Benefits of Temporary Transit Lanes Made Permanent
Map of nearly 10 miles of permanently approved and 13 miles of installed transit lanes as part of the Temporary Emergency Transit Lanes program.
The SFMTA Board of Directors voted to make most of the remaining Temporary Emergency Transit Lane (TETL) projects permanent at its January 18 meeting. This move is part of the SFMTA’s efforts to continue the successful temporary improvements in response to the pandemic to preserve those benefits longer term.
During the early months of the pandemic, with traffic at an all-time low, Muni routes saw a 15% reduction in travel time on average. This allowed us to provide more frequent and less crowded service at a time when resources were very limited. We launched the Temporary Emergency Transit Lane program to preserve this time savings even as traffic returned, so people making essential trips on Muni wouldn’t get stuck on slow and crowded buses.
The Temporary Emergency Transit Lane program used a quick-build approach to install nearly 13 miles of emergency-response transit lanes in about 18 months. This was the fastest expansion of transit lanes in the city’s history, benefiting routes that carry two-thirds of current Muni customers. Moreover, all these projects benefit lines that serve neighborhoods identified by the Muni Service Equity Strategy. The program has shown great results, and several corridors were made permanent in 2021.

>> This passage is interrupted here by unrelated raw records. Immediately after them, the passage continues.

(* ===== verification/InfoThms.v ===== *)
(** * What the GUI reads of a server (hkv-server/src/server.rs, hkv-gui/src-tauri/src)

    The INFO text of the server through the parser of the GUI, and the GUI's
    poller over the client library and a link to the server. *)

From S2P Require Import Prelude Decimal Errors KVEngine RespClient RespClientThms RespParser RespParserThms RespThms.
From S2P Require Import Observation F64 Metrics Server ServerSpec ServerThms EndToEnd Pool Client PoolThms ClientThms Loopback.
From S2P Require Import RustStr GuiModels ServerManager InfoPoller.

(** ** Lines of plain bytes *)

(** Neither white space nor a byte above ASCII. *)
Definition plain (b : byte) : Prop := ascii b /\ ws1 b = false.
#[global] Instance plain_dec b : Decision (plain b).
Proof. unfold plain. apply _. Defined.

Lemma trim_start_plain b s : plain b -> Forall plain s -> trim_start (b :: s) = b :: s.
Proof.
  intros [Ha Hw] Hs. cbn [trim_start]. rewrite Hw. destruct s as [|c s]; [done|]. rewrite ascii_ws2 by done.
  destruct s as [|d s]; [done|]. by rewrite ascii_ws3.
Qed.

Lemma trim_end_rev_plain s : Forall plain s -> trim_end_rev s = s.
Proof.
  destruct s as [|d s]; [done|]. intros [[Ha Hw] Hs]%Forall_cons. cbn [trim_end_rev]. rewrite Hw.
  destruct s as [|c s]; [done|]. apply Forall_cons in Hs as [[Hc _] Hs]. rewrite ascii_ws2 by done.
  destruct s as [|b s]; [done|]. apply Forall_cons in Hs as [[Hb _] _]. by rewrite ascii_ws3.
Qed.

Lemma trim_plain s : Forall plain s -> trim s = s.
Proof.
  intros Hs. unfold trim, trim_end.
  assert (trim_start s = s) as -> by (destruct s; [done|]; apply Forall_cons in Hs as [? ?]; by apply trim_start_plain).
  rewrite trim_end_rev_plain; [apply rev_involutive|]. by apply Forall_rev.
Qed.

Lemma lines_plain s rest : Forall plain s -> lines (s ++ crlf ++ rest) = s :: lines rest.
Proof.
  induction s as [|b s IH]; [done|]. intros [[_ Hb] Hs]%Forall_cons. cbn [app lines]. rewrite (IH Hs).
  rewrite (bool_decide_false (b = LF)) by (by intros ->).
  rewrite bool_decide_false by (intros [-> _]; done). done.
Qed.

Lemma digits_plain s : all_digits s = true -> Forall plain s.
Proof.
  unfold all_digits. rewrite forallb_forall, Forall_forall. intros Hd b Hb%list_elem_of_In.
  specialize (Hd b Hb). unfold is_ascii_digit in Hd. rewrite andb_true_iff, !Z.leb_le in Hd.
  unfold plain, ascii, ws1. split; [lia|].
  rewrite (proj2 (Z.leb_gt (byte_val b) 13)), (proj2 (Z.eqb_neq _ _)) by lia. by rewrite andb_false_r.
Qed.

Lemma rev_digits size n : all_digits (rev (default [] (digits_rev size n))) = true.
Proof.
  destruct (Z.leb_spec 0 n).
  - destruct (digits_rev size n) as [l|] eqn:E; [|done]. by destruct (digits_rev_spec size n l ltac:(lia) E).
  - destruct size; simpl; by rewrite (proj2 (Z.leb_le _ _)) by lia.
Qed.

Lemma dec_nonneg_digits n : all_digits (dec_nonneg n) = true.
Proof. unfold dec_nonneg. destruct (n <=? 0)%Z; [done|apply rev_digits]. Qed.

(** ** Figures, printed and read *)

(** The thousandths that [{:.3}] prints. *)
Definition milli (x : f64) : Z :=
  match x with
  | S754_finite _ m e => if (0 <=? e)%Z then Z.pos m * 2 ^ e * 1000 else round_half_even (Z.pos m * 1000) (2 ^ (- e))
  | _ => 0
  end%Z.

(** A figure after it was printed with three decimals and parsed again. *)
Definition reread (x : f64) : f64 :=
  match x with
  | S754_zero s => S754_zero s
  | S754_infinity s => S754_infinity s
  | S754_nan => S754_nan
  | S754_finite s _ _ => f64_of_decimal s (milli x) (-3)
  end.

The most recent round of temporary transit lanes that were permanently approved on January 18 benefit Muni’s 1 California, 19 Polk, 27 Bryant, 43 Masonic and 44 O’Shaughnessy, bringing the total to 10 miles that have been made permanent.
The 1 California’s transit lane was installed in summer 2021, benefitting one of Muni’s highest-ridership lines. The project evaluation showed up to 15% faster travel time for 1 California customers compared to pre-pandemic. Following evaluation and community input, we made some adjustments to the project, adding transit lanes to two additional blocks and removing afternoon towaway restrictions on one block of transit lanes in Chinatown. Although it was not part of the original project, three blocks of general traffic peak-hour towaway lanes will also be removed on Sacramento Street to help address merchant concerns about parking availability.

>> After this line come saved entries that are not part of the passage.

(* ===== verification/AppStateThms.v ===== *)
(** * Properties of the application state (hkv-gui/src-tauri/src/state.rs)

    The merged list of runs is complete, current and newest first; an error of
    the poller covers the server's status until a poll succeeds. *)

From S2P Require Import Prelude Decimal F64 RustStr Observation GuiModels RedisBenchmark RunRepository BenchmarkManager.
From S2P Require Import ServerManager ServerManagerThms InfoPoller AppState.
From Stdlib Require Import Sorting.Sorted.

(** ** Sorting *)

Lemma sorted_weaken {A} (R1 R2 : A -> A -> Prop) l : (forall x y, R1 x y -> R2 x y) ->
  StronglySorted R1 l -> StronglySorted R2 l.
Proof. intros HR. induction 1 as [|x l Hs IH Hx]; constructor; [done|]. eapply Forall_impl; [exact Hx|]. auto. Qed.

Section sort.
Context {A : Type} (le : A -> A -> bool).

Lemma insert_by_perm x l : insert_by le x l ≡ₚ x :: l.
Proof.
  induction l as [|y l IH]; [done|]. simpl. destruct (le x y); [done|]. rewrite IH. apply Permutation_swap.
Qed.

Lemma sort_by_perm l : sort_by le l ≡ₚ l.
Proof. induction l as [|x l IH]; [done|]. simpl. by rewrite insert_by_perm, IH. Qed.

Context (le_total : forall x y, le x y = false -> le y x = true).
Context (le_trans : forall x y z, le x y = true -> le y z = true -> le x z = true).

Abbreviation sorted := (StronglySorted (fun x y => le x y = true)).

Lemma insert_by_sorted x l : sorted l -> sorted (insert_by le x l).
Proof.
  induction 1 as [|y l Hs IH Hy]; simpl; [repeat constructor|].
  destruct (le x y) eqn:E.
  - constructor; [by constructor|]. constructor; [done|]. eapply Forall_impl; [exact Hy|]. eauto.
  - constructor; [done|]. rewrite insert_by_perm. constructor; [by apply le_total|done].
Qed.

Lemma sort_by_sorted l : sorted (sort_by le l).
Proof. induction l as [|x l IH]; simpl; [constructor|]. by apply insert_by_sorted. Qed.

(** Equal elements stay in their order. *)
Lemma insert_by_stable x l (P : A -> Prop) `{forall y, Decision (P y)} :
  (forall y, P x -> P y -> le x y = true) -> filter P (insert_by le x l) = filter P (x :: l).
Proof.
  intros Hx. induction l as [|y l IH]; [done|]. simpl. destruct (le x y) eqn:E; [done|].
  rewrite (filter_cons P y), IH, !(filter_cons P x), (filter_cons P y).
  destruct (decide (P x)), (decide (P y)); try done. by rewrite Hx in E.
Qed.

Lemma sort_by_stable l (P : A -> Prop) `{forall y, Decision (P y)} :
  (forall x y, P x -> P y -> le x y = true) -> filter P (sort_by le l) = filter P l.
Proof.
  intros Hp. induction l as [|x l IH]; [done|]. simpl. rewrite insert_by_stable by auto.
  by rewrite !filter_cons, IH.
Qed.

End sort.

(** ** Timestamps *)

Lemma dec_from_range s : forall v, all_digits s = true ->
  (v * 10 ^ Z.of_nat (length s) <= dec_from v s < (v + 1) * 10 ^ Z.of_nat (length s))%Z.
Proof.
  induction s as [|b s IH]; intros v.
  - intros _. unfold dec_from. simpl. lia.
  - cbn [all_digits forallb]. intros [Hb Hs]%andb_true_iff. apply is_ascii_digit_val in Hb.
    specialize (IH (v * 10 + digit_val b)%Z Hs). change (dec_from v (b :: s)) with (dec_from (v * 10 + digit_val b) s).
    cbn [length]. rewrite Nat2Z.inj_succ, Z.pow_succ_r by lia.
    pose proof (Z.pow_pos_nonneg 10 (Z.of_nat (length s))). nia.
Qed.

(** Digit strings of one length are ordered as numbers. *)
Lemma digits_ordered a : forall b c v, all_digits a = true -> all_digits b = true -> length a = length b ->
  bytes_cmp (a ++ c) (b ++ c) <> Gt -> (dec_from v a <= dec_from v b)%Z.
Proof.
  induction a as [|x a IH]; intros [|y b] c v; try done.
  cbn [all_digits forallb]. intros [Hx Ha]%andb_true_iff [Hy Hb]%andb_true_iff [= Hl]. cbn [app bytes_cmp].
  change (dec_from v (x :: a)) with (dec_from (v * 10 + digit_val x) a).
  change (dec_from v (y :: b)) with (dec_from (v * 10 + digit_val y) b).
  destruct (Z.compare_spec (byte_val x) (byte_val y)) as [E|E|E]; [|intros _|done].
  - apply byte_val_inj in E as ->. by apply IH.
  - pose proof (dec_from_range a (v * 10 + digit_val x)%Z Ha). pose proof (dec_from_range b (v * 10 + digit_val y)%Z Hb).
    rewrite Hl in *. pose proof (Z.pow_pos_nonneg 10 (Z.of_nat (length b))). unfold digit_val in *. nia.
Qed.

Between summer 2020 and fall 2021, transit lanes were installed on 7th and 8th streets in SoMa, critical corridors for the 19 Polk, a key north-south connector in San Francisco. The 27 Bryant’s route was modified last year so that it would also be able to use the lanes to travel through SoMa with less delay. The project evaluation found that the lanes helped preserve transit travel time savings as traffic returned. Transit travel time along 7th and 8th Streets decreased by up to 13% when the lanes were installed and remain up to 25% shorter than pre-COVID conditions, even as traffic volumes increase.
In April 2021, we installed temporary emergency transit improvements at six key locations where traffic bottlenecks occur on the 43 Masonic and 44 O’Shaughnessy. These spot improvements, which included transit lanes and left turn restrictions, helped buses navigate through these bottlenecks more quickly, providing a faster ride and better reliability for Muni customers. In addition to the transit improvements already made on Masonic, transit signal priority is being explored as an additional tool to further improve travel times.

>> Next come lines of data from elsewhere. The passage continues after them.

Definition flip_first (value : bytes) : bytes :=
  match value with b :: rest => byte_of (Z.lxor (byte_val b) 255) :: rest | [] => [] end.

(** ** The workload *)

Section workload.
Context `{Profile} `{KVEngine E} (clock : nat -> Instant).

(** The engine and how often it has read the clock. *)
Abbreviation BM := (M (E * nat) HkvError).

Definition bench_call {A} (f : Instant -> M E HkvError A) : BM A := fun '(e, t) =>
  let '(o, e') := f (clock t) e in (o, (e', S t)).

Section phases.
Context (keys values : list bytes).

Fixpoint load_phase (idxs : list nat) : BM unit :=
  match idxs with
  | [] => mret tt
  | idx :: idxs' =>
      key ← expect (keys !! idx);
      value ← expect (values !! idx);
      bench_call (fun now => kv_set now key value);;
      load_phase idxs'
  end.

(** What the reads returned, which the code gives to [black_box]. *)
Fixpoint get_phase (mask : Z) (ops : nat) (rng : Z) : BM (list (option bytes)) :=
  match ops with
  | O => mret []
  | S ops' =>
      let '(idx, rng') := next_index mask rng in
      key ← expect (keys !! Z.to_nat idx);
      value ← bench_call (fun now => kv_get now key);
      more ← get_phase mask ops' rng';
      mret (value :: more)
  end.

Fixpoint set_phase (mask : Z) (ops : nat) (rng : Z) : BM unit :=
  match ops with
  | O => mret tt
  | S ops' =>
      let '(idx, rng') := next_index mask rng in
      value ← expect (values !! Z.to_nat idx);
      key ← expect (keys !! Z.to_nat idx);
      bench_call (fun now => kv_set now key (flip_first value));;
      set_phase mask ops' rng'
  end.

End phases.
(** [tests[n].second = true] *)
Fixpoint set_second (n : nat) (l : list bool) : list bool :=
  match l, n with
  | [], _ => []
  | _ :: l', O => true :: l'
  | x :: l', S n' => x :: set_second n' l'
  end.

(** [for (auto &test : tests) test.second = true] *)
Definition set_all (l : list bool) : list bool := map (fun _ => true) l.

Section Options.
(** [std::atoi] of <cstdlib>. *)
Variable atoi : string -> Z.

Fixpoint parse (argv : list string) (o : options) : outcome :=
  match argv with
  | [] => Parsed o
  | arg :: rest =>
      if (arg =? "-h")%string || (arg =? "--help")%string then Exit 0 Help
      else if (arg =? "-v")%string || (arg =? "--version")%string then Exit 0 Version
      else if (arg =? "--test")%string then
        let o := {| allTests := false; second := second o;
                    size := size o; check := check o |} in
        match rest with
        | next :: rest' =>
            let idx := atoi next in
            if (0 <? idx) && (idx <=? Z.of_nat (List.length (second o)))
            then parse rest'
                   {| allTests := allTests o;
                      second := set_second (Z.to_nat (idx - 1)) (second o);
                      size := size o; check := check o |}
            else Exit (-1) (InvalidTestIndex idx)
        | [] => parse rest o
        end
      else if (arg =? "--all-tests")%string then
        parse rest {| allTests := false; second := set_all (second o);
                      size := size o; check := check o |}
      else if (arg =? "--size")%string then
        match rest with
        | next :: rest' =>
            parse rest' {| allTests := allTests o; second := second o;
                           size := atoi next; check := check o |}
        | [] => parse rest o
        end
      else if (arg =? "--check")%string then
        parse rest {| allTests := allTests o; second := second o;
                      size := size o; check := true |}
      else Exit (-1) (InvalidOption arg)
  end.

(** The options with which the driver goes on to run the kernels. *)
Definition main_options (argv : list string) : outcome :=
  match parse argv defaults with
  | Exit code msg => Exit code msg
  | Parsed o =>
      Parsed (if allTests o
              then {| allTests := allTests o; second := set_all (second o);
                      size := size o; check := check o |}
              else o)
  end.
End Options.

Lemma set_second_length (n : nat) (l : list bool) :
  List.length (set_second n l) = List.length l.
Proof.
  revert n. induction l as [|x l IH]; intros [|n]; cbn; try reflexivity.
  rewrite IH. reflexivity.
Qed.

Lemma set_all_length (l : list bool) : List.length (set_all l) = List.length l.
Proof. apply length_map. Qed.

Lemma set_second_nth (n i : nat) (l : list bool) :
  nth i (set_second n l) false = true -> i = n \/ nth i l false = true.
Proof.
  revert n i. induction l as [|x l IH]; intros [|n] [|i]; cbn; auto.
  intros H. destruct (IH n i H) as [->|H']; auto.
Qed.

Lemma set_second_keeps (n i : nat) (l : list bool) :
  nth i l false = true -> nth i (set_second n l) false = true.
Proof.
  revert n i. induction l as [|x l IH]; intros [|n] [|i]; cbn; auto.
Qed.

Lemma set_all_repeat (l : list bool) : set_all l = repeat true (List.length l).
Proof. induction l as [|x l IH]; cbn; [reflexivity|]. rewrite <- IH. reflexivity. Qed.

(** An option may take the word after it: induction two words at a time. *)
Lemma args_ind (P : list string -> Prop) :
  P [] -> (forall x, P [x]) ->
  (forall x y l, P l -> P (y :: l) -> P (x :: y :: l)) ->
  forall l, P l.
Proof.
  intros H0 H1 H2 l.
  assert (Hboth : P l /\ forall x, P (x :: l)).
  { induction l as [|y l [IHl IHx]]; [split; auto|].
    split; [apply IHx|]. intros x. apply H2; [exact IHl|apply IHx]. }
  apply Hboth.
Qed.

(** The words the driver knows. *)
Definition known (arg : string) : Prop :=
  (arg = "-h" \/ arg = "--help" \/ arg = "-v" \/ arg = "--version" \/
   arg = "--test" \/ arg = "--all-tests" \/ arg = "--size" \/ arg = "--check")%string.

Section OptionsFacts.
Variable atoi : string -> Z.

(** One pass of the loop body: which branch the word [arg] takes. *)
Ltac branch arg :=
  cbn [parse];
  destruct (String.eqb_spec arg "-h"); [subst arg; cbn [orb]|];
  [|destruct (String.eqb_spec arg "--help"); [subst arg; cbn [orb]|];
    [|cbn [orb];
      destruct (String.eqb_spec arg "-v"); [subst arg; cbn [orb]|];
      [|destruct (String.eqb_spec arg "--version"); [subst arg; cbn [orb]|];
        [|cbn [orb];
          destruct (String.eqb_spec arg "--test"); [subst arg|];
          [|destruct (String.eqb_spec arg "--all-tests"); [subst arg|];
            [|destruct (String.eqb_spec arg "--size"); [subst arg|];
              [|destruct (String.eqb_spec arg "--check"); [subst arg|]]]]]]]].

Lemma parse_length (argv : list string) : forall o o',
  parse atoi argv o = Parsed o' ->
  List.length (second o') = List.length (second o).
Proof.
  induction argv as [|arg|arg next rest IH IH1] using args_ind; intros o o'.
  - cbn. intros [= <-]. reflexivity.
  - branch arg; try discriminate; cbn; intros [= <-]; cbn;
      rewrite ?set_all_length; reflexivity.
  - branch arg; try discriminate.
    + destruct ((0 <? atoi next) && _); [|discriminate].
      intros H. apply IH in H. cbn in H.
      rewrite set_second_length in H. exact H.
    + intros H. apply IH1 in H. cbn in H.
      rewrite set_all_length in H. exact H.
    + intros H. apply IH in H. exact H.
    + intros H. apply IH1 in H. exact H.
Qed.

(** Without a selecting option the flags stay as they are. *)
Lemma parse_unselective (argv : list string) : forall o o',
  ~ In "--test"%string argv -> ~ In "--all-tests"%string argv ->
  parse atoi argv o = Parsed o' ->
  allTests o' = allTests o /\ second o' = second o.
Proof.
  induction argv as [|arg|arg next rest IH IH1] using args_ind;
    intros o o' Ht Ha.
  - cbn. intros [= <-]. split; reflexivity.
  - branch arg; try discriminate; try (exfalso; cbn in Ht, Ha; tauto);
      cbn; intros [= <-]; split; reflexivity.
  - assert (Ht0 : ~ In "--test"%string rest) by (cbn in Ht |- *; tauto).
    assert (Ha0 : ~ In "--all-tests"%string rest) by (cbn in Ha |- *; tauto).
    assert (Ht1 : ~ In "--test"%string (next :: rest)) by (cbn in Ht |- *; tauto).
    assert (Ha1 : ~ In "--all-tests"%string (next :: rest)) by (cbn in Ha |- *; tauto).
    branch arg; try discriminate; try (exfalso; cbn in Ht, Ha; tauto).
    + intros H. apply IH in H; assumption.
    + intros H. apply IH1 in H; assumption.
Qed.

The remaining project under the Temporary Emergency Transit Lane program is the Park Presidio Lombard Temporary HOV Lanes project which will finish implementation on the Park Presidio segment soon. Once implementation is complete, we’ll conduct a thorough evaluation in partnership with Caltrans, since this is on a state highway, before making a recommendation about whether to make these lanes permanent as well.